(Collected data entries)
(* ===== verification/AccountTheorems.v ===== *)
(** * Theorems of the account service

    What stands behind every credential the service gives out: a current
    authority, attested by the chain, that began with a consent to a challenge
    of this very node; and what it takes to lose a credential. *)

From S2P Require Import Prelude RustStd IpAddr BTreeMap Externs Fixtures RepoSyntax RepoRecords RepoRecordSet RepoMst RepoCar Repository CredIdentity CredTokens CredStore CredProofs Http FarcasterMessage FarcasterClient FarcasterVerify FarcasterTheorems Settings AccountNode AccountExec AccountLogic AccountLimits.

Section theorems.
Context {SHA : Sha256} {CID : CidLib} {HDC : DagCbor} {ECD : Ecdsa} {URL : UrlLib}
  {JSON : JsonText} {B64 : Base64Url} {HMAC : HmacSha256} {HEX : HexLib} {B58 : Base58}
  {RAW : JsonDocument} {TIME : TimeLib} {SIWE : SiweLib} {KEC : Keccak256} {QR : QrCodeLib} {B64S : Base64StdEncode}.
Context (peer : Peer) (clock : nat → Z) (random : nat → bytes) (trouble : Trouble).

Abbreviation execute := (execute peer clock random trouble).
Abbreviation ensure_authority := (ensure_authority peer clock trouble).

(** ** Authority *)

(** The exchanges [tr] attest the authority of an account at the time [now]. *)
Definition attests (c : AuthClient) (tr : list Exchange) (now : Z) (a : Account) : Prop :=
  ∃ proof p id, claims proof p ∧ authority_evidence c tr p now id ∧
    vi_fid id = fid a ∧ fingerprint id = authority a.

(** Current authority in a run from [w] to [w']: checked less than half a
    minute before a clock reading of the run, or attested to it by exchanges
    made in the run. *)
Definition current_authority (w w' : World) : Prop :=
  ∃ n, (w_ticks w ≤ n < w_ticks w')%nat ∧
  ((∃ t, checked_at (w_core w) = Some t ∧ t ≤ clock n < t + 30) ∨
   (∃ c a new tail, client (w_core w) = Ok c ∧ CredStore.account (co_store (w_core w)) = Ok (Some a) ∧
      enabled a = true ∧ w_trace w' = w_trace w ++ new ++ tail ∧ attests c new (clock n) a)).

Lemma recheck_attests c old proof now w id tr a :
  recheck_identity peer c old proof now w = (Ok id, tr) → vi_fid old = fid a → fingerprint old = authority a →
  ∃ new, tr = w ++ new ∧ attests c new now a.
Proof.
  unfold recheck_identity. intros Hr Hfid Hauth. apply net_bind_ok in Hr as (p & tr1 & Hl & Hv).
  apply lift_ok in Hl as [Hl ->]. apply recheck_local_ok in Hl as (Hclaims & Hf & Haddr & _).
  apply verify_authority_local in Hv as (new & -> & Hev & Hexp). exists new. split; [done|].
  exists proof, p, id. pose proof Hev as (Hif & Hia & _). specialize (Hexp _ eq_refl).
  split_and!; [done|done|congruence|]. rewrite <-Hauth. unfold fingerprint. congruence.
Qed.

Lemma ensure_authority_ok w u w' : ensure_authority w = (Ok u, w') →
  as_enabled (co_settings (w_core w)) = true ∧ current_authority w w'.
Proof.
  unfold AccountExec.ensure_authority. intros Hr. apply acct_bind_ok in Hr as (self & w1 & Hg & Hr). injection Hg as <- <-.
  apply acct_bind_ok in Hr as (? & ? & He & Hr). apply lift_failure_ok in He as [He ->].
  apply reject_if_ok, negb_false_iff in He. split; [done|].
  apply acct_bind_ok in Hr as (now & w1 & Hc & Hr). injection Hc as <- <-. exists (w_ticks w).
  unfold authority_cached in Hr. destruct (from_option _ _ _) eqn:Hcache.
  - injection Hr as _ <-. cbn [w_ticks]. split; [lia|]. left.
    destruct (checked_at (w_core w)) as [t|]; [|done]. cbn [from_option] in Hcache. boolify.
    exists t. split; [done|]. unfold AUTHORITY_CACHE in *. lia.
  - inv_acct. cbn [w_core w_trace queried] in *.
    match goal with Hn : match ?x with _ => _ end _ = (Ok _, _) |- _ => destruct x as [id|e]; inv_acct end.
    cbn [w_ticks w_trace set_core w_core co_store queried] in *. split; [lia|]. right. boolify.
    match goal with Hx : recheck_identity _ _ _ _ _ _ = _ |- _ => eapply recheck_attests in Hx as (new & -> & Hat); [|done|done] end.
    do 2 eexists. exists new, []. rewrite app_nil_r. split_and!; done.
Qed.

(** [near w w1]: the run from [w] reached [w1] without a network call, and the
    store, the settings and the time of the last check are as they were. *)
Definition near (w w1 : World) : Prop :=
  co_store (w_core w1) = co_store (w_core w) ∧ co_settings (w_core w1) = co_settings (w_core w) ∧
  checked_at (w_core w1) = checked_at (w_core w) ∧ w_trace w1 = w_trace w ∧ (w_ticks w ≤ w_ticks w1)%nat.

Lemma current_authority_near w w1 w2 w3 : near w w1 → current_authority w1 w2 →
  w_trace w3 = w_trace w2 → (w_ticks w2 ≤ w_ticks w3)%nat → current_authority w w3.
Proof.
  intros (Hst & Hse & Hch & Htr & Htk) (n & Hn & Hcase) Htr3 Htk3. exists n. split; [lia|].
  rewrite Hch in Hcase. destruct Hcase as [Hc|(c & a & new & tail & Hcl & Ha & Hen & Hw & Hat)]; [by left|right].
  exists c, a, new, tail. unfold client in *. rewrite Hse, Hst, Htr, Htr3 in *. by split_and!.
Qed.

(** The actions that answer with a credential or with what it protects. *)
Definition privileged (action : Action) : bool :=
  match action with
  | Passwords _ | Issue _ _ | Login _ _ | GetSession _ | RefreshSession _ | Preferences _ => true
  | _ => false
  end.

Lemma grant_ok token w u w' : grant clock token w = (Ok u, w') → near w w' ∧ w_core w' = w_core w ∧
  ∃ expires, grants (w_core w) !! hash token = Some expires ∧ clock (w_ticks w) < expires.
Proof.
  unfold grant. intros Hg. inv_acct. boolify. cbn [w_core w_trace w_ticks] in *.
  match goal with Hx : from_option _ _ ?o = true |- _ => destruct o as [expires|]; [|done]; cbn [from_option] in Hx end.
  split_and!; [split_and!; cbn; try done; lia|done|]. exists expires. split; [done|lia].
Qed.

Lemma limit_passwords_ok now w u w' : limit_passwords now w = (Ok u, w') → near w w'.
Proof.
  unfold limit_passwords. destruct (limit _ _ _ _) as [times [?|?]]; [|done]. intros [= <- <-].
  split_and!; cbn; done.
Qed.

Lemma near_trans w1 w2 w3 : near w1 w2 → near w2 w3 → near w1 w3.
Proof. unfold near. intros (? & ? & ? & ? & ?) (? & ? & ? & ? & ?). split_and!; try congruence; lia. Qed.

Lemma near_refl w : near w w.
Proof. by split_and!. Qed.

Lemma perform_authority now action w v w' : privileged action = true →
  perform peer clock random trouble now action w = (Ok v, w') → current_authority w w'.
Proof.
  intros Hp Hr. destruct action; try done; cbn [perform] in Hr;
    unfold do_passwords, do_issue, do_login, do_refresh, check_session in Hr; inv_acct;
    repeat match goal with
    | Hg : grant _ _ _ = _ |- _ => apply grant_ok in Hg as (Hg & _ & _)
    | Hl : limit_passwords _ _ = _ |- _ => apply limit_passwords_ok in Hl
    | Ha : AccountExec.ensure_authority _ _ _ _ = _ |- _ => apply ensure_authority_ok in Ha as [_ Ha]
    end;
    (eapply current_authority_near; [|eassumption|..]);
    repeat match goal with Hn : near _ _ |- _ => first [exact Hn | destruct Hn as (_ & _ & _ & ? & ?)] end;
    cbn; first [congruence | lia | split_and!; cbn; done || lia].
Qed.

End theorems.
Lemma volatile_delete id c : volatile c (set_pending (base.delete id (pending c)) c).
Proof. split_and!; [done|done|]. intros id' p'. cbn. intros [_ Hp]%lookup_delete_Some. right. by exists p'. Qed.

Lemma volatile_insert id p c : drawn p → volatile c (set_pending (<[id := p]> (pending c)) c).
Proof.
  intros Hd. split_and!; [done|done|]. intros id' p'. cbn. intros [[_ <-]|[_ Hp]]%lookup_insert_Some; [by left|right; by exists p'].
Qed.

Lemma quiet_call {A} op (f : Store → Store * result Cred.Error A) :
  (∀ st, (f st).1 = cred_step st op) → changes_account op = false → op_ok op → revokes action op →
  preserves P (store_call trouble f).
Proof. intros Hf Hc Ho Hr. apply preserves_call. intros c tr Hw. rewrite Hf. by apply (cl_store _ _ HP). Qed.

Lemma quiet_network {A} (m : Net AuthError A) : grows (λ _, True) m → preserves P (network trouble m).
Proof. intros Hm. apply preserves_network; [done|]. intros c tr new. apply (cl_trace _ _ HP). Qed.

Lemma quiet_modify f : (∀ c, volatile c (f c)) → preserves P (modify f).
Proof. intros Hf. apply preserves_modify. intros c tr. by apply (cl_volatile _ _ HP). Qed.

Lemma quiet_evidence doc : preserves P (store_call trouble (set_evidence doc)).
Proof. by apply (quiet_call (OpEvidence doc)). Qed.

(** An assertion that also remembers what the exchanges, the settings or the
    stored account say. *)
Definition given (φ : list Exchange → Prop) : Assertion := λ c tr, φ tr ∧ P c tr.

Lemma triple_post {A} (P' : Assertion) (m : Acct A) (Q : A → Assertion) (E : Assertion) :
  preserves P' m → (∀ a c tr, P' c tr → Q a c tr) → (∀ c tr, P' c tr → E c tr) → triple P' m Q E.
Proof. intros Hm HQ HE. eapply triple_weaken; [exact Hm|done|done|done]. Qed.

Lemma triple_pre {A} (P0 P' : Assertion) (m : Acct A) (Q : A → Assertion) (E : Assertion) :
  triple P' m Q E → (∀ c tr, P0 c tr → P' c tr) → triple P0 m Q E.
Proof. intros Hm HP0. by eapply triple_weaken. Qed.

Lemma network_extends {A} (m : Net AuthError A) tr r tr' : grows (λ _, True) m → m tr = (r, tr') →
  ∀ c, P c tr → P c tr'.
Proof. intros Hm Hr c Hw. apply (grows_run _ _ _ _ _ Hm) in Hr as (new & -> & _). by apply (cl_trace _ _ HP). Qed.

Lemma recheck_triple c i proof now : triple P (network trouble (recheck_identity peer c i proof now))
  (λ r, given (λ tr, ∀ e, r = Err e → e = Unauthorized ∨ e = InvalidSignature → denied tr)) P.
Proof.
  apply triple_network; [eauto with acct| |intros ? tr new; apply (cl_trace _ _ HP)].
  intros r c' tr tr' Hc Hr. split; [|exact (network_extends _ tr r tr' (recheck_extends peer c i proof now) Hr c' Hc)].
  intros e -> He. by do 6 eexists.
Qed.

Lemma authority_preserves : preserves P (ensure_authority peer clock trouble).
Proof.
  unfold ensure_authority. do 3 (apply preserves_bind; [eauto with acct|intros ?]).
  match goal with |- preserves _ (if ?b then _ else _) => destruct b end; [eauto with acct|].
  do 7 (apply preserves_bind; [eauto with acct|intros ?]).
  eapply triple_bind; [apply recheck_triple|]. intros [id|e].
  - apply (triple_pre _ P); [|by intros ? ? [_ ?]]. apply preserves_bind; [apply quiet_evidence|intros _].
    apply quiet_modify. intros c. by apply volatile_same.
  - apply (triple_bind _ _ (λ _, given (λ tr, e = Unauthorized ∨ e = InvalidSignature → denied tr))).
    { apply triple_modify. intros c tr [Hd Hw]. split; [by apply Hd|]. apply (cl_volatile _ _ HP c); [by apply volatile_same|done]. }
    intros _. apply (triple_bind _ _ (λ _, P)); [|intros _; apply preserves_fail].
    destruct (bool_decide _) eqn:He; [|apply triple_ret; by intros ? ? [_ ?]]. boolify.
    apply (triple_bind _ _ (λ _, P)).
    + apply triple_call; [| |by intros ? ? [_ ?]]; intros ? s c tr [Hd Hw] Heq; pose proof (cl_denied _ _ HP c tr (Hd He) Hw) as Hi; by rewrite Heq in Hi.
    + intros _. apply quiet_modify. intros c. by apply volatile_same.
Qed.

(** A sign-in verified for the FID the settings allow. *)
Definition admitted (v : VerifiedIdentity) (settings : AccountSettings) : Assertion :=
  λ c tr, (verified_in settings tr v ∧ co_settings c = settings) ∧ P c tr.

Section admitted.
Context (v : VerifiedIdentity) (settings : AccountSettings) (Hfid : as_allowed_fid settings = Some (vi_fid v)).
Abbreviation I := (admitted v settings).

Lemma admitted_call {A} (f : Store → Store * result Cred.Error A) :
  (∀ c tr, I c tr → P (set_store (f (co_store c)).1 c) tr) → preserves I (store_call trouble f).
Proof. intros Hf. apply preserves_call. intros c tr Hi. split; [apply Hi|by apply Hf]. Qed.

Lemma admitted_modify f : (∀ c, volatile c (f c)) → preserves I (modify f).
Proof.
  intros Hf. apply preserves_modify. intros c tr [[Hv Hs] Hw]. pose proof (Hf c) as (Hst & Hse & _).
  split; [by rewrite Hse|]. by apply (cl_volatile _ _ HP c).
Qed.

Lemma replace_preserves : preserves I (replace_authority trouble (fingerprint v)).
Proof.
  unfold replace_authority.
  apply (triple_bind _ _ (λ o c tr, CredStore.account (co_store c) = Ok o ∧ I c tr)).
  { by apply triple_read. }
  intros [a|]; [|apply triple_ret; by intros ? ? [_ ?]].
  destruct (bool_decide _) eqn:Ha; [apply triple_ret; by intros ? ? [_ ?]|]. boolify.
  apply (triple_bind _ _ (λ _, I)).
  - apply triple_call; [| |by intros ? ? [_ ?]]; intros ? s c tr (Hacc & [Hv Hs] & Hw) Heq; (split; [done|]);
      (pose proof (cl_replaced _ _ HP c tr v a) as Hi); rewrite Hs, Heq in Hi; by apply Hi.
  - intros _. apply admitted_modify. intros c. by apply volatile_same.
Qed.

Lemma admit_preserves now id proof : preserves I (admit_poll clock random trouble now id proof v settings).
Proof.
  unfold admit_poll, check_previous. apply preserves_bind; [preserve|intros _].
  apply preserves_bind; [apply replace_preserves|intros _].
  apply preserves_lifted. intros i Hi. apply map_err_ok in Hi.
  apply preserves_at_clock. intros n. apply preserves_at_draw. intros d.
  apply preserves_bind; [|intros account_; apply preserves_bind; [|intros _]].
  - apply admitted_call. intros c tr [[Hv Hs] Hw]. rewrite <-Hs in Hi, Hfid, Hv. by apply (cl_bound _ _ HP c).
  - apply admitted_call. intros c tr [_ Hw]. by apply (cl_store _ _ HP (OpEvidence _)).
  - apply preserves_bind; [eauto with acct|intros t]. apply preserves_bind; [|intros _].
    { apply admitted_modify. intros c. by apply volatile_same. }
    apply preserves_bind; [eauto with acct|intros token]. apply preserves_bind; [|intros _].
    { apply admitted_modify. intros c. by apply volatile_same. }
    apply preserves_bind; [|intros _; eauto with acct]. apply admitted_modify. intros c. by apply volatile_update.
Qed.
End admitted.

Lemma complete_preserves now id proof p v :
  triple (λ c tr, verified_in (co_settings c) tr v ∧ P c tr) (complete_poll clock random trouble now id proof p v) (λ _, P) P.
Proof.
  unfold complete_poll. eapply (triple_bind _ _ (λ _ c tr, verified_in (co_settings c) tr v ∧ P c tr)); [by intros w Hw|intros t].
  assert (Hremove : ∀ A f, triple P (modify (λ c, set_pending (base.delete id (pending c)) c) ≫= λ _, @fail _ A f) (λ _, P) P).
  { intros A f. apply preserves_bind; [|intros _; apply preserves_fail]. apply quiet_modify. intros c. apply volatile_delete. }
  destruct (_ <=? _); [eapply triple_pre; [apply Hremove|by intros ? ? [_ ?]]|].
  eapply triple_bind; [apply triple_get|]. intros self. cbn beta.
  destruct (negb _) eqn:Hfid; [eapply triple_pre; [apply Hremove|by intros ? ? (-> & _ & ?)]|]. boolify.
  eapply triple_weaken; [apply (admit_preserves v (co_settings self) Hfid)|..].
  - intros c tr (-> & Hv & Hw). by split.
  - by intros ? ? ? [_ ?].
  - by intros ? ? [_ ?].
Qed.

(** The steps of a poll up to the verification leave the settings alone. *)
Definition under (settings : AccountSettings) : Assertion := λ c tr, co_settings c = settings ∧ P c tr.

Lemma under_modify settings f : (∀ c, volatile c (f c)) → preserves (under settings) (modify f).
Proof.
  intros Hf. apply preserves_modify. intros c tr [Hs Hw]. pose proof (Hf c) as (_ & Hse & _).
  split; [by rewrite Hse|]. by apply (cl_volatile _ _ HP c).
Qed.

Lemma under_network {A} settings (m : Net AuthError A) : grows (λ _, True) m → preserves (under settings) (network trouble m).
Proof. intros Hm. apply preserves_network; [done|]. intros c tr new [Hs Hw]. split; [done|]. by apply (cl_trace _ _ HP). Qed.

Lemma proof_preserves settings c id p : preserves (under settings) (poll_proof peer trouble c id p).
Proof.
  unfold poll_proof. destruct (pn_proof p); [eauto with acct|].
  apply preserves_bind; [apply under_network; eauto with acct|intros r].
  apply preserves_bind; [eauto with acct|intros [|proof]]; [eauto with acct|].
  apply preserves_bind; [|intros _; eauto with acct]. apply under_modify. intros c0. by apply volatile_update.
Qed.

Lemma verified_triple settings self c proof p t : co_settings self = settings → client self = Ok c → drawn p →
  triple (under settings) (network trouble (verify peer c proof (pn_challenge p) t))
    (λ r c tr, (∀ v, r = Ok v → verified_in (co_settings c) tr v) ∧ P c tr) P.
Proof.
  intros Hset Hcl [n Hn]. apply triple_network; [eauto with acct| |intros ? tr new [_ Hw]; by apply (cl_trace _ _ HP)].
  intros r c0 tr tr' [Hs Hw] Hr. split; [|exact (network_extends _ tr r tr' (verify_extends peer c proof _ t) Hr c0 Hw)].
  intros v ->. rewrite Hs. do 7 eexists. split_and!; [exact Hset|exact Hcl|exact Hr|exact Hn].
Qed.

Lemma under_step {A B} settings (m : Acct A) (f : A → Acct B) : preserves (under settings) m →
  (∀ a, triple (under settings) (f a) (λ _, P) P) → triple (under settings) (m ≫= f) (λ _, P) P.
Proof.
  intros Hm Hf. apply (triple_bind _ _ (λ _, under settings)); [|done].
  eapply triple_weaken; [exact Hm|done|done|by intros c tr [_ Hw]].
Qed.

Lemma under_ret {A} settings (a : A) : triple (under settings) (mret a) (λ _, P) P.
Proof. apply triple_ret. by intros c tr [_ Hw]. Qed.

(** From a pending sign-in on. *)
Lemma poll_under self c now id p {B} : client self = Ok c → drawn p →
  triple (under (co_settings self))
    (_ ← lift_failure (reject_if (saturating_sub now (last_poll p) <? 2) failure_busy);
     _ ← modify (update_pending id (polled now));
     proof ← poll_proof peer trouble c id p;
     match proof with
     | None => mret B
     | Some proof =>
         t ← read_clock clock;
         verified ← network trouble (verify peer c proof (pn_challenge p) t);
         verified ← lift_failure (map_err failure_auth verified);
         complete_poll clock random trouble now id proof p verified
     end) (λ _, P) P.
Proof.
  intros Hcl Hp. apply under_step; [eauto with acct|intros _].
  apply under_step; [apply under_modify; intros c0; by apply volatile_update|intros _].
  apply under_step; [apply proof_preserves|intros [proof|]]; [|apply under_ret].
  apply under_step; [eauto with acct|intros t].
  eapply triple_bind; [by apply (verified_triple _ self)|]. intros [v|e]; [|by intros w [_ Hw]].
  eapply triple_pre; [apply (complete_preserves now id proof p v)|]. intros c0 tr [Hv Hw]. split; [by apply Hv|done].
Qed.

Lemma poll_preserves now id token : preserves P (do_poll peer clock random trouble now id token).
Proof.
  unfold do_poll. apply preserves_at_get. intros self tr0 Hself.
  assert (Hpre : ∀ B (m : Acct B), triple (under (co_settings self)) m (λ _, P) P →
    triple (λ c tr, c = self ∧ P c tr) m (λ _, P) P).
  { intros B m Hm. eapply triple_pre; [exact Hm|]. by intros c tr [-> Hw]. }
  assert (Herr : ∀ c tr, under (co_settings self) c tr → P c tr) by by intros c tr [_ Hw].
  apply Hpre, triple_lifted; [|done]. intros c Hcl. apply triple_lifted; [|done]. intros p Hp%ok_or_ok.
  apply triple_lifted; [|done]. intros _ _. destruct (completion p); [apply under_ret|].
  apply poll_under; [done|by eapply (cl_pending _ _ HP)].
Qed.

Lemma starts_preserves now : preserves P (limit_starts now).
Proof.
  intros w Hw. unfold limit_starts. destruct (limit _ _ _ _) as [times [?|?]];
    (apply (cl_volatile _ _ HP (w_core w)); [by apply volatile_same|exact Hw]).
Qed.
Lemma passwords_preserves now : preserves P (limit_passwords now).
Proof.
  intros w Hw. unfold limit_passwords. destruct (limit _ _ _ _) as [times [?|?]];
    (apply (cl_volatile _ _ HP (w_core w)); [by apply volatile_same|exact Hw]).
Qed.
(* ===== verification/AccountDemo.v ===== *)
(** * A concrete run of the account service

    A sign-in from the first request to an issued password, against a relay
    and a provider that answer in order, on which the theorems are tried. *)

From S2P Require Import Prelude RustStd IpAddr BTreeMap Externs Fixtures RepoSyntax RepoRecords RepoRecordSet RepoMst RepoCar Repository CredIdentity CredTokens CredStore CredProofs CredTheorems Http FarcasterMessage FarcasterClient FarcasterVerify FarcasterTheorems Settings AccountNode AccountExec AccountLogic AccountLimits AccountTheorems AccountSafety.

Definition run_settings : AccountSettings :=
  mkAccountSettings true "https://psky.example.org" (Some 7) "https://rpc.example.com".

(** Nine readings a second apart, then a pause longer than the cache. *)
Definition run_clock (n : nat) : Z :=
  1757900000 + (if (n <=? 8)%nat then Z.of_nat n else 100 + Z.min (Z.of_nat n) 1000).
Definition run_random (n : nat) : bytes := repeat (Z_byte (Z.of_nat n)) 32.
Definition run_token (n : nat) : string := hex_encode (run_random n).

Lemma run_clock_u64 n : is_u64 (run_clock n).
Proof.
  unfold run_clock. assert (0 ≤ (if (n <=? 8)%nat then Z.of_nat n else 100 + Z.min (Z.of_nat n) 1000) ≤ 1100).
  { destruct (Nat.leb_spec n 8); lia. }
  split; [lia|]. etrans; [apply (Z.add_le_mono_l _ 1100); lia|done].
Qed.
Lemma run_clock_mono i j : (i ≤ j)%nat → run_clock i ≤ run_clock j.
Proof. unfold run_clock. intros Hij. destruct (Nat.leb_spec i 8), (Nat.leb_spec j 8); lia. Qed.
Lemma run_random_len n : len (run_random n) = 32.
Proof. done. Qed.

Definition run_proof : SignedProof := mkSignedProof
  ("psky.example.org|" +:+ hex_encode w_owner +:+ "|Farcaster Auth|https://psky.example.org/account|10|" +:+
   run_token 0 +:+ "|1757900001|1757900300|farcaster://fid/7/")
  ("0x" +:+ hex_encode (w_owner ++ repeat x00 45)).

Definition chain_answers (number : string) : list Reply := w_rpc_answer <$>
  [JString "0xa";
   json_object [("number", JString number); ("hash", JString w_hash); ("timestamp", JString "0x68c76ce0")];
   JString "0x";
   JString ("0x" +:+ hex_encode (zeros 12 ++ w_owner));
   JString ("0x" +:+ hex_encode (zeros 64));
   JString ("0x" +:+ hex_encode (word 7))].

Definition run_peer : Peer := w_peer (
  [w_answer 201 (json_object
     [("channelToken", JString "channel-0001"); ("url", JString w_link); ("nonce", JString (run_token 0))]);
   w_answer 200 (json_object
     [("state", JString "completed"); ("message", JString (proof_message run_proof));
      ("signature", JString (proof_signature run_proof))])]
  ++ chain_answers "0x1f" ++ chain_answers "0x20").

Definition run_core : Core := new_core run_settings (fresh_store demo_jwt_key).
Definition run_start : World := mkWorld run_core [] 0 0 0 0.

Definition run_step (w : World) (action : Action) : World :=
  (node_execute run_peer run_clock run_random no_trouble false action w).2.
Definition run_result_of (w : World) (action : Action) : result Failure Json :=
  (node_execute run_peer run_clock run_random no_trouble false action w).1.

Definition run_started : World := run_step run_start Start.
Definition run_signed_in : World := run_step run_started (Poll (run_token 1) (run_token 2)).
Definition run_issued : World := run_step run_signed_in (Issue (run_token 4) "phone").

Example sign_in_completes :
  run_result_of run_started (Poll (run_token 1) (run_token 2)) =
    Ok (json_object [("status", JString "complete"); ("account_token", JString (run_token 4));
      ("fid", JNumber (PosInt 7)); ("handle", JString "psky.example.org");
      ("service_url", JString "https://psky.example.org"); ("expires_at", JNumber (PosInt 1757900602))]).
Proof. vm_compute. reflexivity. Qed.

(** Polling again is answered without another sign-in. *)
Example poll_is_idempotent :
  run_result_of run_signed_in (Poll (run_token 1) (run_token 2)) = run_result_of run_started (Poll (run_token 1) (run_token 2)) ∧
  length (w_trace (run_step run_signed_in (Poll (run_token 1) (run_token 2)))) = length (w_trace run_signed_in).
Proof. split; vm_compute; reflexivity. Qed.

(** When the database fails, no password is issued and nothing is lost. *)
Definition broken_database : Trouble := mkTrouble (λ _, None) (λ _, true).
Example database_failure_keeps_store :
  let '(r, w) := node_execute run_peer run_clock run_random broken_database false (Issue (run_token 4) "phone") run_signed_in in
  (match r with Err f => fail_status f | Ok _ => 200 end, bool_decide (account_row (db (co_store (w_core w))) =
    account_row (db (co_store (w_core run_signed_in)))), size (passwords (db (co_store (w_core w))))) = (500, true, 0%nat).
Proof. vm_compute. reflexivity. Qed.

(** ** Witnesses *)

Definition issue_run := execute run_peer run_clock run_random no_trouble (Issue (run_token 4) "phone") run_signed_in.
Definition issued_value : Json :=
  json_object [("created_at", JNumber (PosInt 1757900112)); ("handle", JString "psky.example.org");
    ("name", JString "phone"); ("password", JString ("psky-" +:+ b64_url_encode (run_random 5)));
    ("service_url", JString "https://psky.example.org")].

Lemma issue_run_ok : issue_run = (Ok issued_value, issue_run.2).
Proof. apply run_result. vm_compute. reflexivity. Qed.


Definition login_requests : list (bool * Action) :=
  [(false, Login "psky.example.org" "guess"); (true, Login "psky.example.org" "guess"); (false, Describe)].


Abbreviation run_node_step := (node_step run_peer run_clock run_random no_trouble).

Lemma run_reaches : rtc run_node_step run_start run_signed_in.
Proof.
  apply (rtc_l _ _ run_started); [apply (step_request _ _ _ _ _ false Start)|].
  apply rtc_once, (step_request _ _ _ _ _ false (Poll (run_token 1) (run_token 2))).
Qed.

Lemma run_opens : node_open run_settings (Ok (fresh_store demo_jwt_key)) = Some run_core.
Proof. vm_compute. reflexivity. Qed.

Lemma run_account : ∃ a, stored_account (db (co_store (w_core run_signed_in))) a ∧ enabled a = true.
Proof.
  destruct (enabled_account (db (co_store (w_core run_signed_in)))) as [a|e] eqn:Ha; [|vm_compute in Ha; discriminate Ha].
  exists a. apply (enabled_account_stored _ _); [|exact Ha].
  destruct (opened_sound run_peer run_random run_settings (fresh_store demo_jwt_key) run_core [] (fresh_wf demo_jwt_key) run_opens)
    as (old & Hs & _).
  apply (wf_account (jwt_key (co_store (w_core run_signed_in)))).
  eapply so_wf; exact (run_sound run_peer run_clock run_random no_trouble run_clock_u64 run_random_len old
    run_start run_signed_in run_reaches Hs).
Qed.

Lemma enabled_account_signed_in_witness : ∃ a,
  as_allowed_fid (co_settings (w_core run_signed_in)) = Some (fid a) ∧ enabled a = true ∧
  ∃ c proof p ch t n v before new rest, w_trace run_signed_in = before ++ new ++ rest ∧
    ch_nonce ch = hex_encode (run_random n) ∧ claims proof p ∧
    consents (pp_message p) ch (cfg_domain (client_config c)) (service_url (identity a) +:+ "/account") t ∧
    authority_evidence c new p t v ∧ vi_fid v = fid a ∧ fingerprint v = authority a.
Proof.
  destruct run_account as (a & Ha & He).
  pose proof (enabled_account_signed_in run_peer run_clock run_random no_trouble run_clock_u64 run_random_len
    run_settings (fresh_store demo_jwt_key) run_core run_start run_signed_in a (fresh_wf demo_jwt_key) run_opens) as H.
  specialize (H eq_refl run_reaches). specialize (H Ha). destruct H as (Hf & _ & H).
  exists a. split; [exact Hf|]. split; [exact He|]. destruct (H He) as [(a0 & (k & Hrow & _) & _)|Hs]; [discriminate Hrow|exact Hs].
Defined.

EXERCISE DIRECTIONS> Retype only the stretch of lines above starting at the one with "(** ** Authority *)" and stopping at the one with "unfold recheck_identity. intros", exactly as written, with both kept.

EXPECTED ANSWER>
(** ** Authority *)

(** The exchanges [tr] attest the authority of an account at the time [now]. *)
Definition attests (c : AuthClient) (tr : list Exchange) (now : Z) (a : Account) : Prop :=
  ∃ proof p id, claims proof p ∧ authority_evidence c tr p now id ∧
    vi_fid id = fid a ∧ fingerprint id = authority a.

(** Current authority in a run from [w] to [w']: checked less than half a
    minute before a clock reading of the run, or attested to it by exchanges
    made in the run. *)
Definition current_authority (w w' : World) : Prop :=
  ∃ n, (w_ticks w ≤ n < w_ticks w')%nat ∧
  ((∃ t, checked_at (w_core w) = Some t ∧ t ≤ clock n < t + 30) ∨
   (∃ c a new tail, client (w_core w) = Ok c ∧ CredStore.account (co_store (w_core w)) = Ok (Some a) ∧
      enabled a = true ∧ w_trace w' = w_trace w ++ new ++ tail ∧ attests c new (clock n) a)).

Lemma recheck_attests c old proof now w id tr a :
  recheck_identity peer c old proof now w = (Ok id, tr) → vi_fid old = fid a → fingerprint old = authority a →
  ∃ new, tr = w ++ new ∧ attests c new now a.
Proof.
  unfold recheck_identity. intros Hr Hfid Hauth. apply net_bind_ok in Hr as (p & tr1 & Hl & Hv).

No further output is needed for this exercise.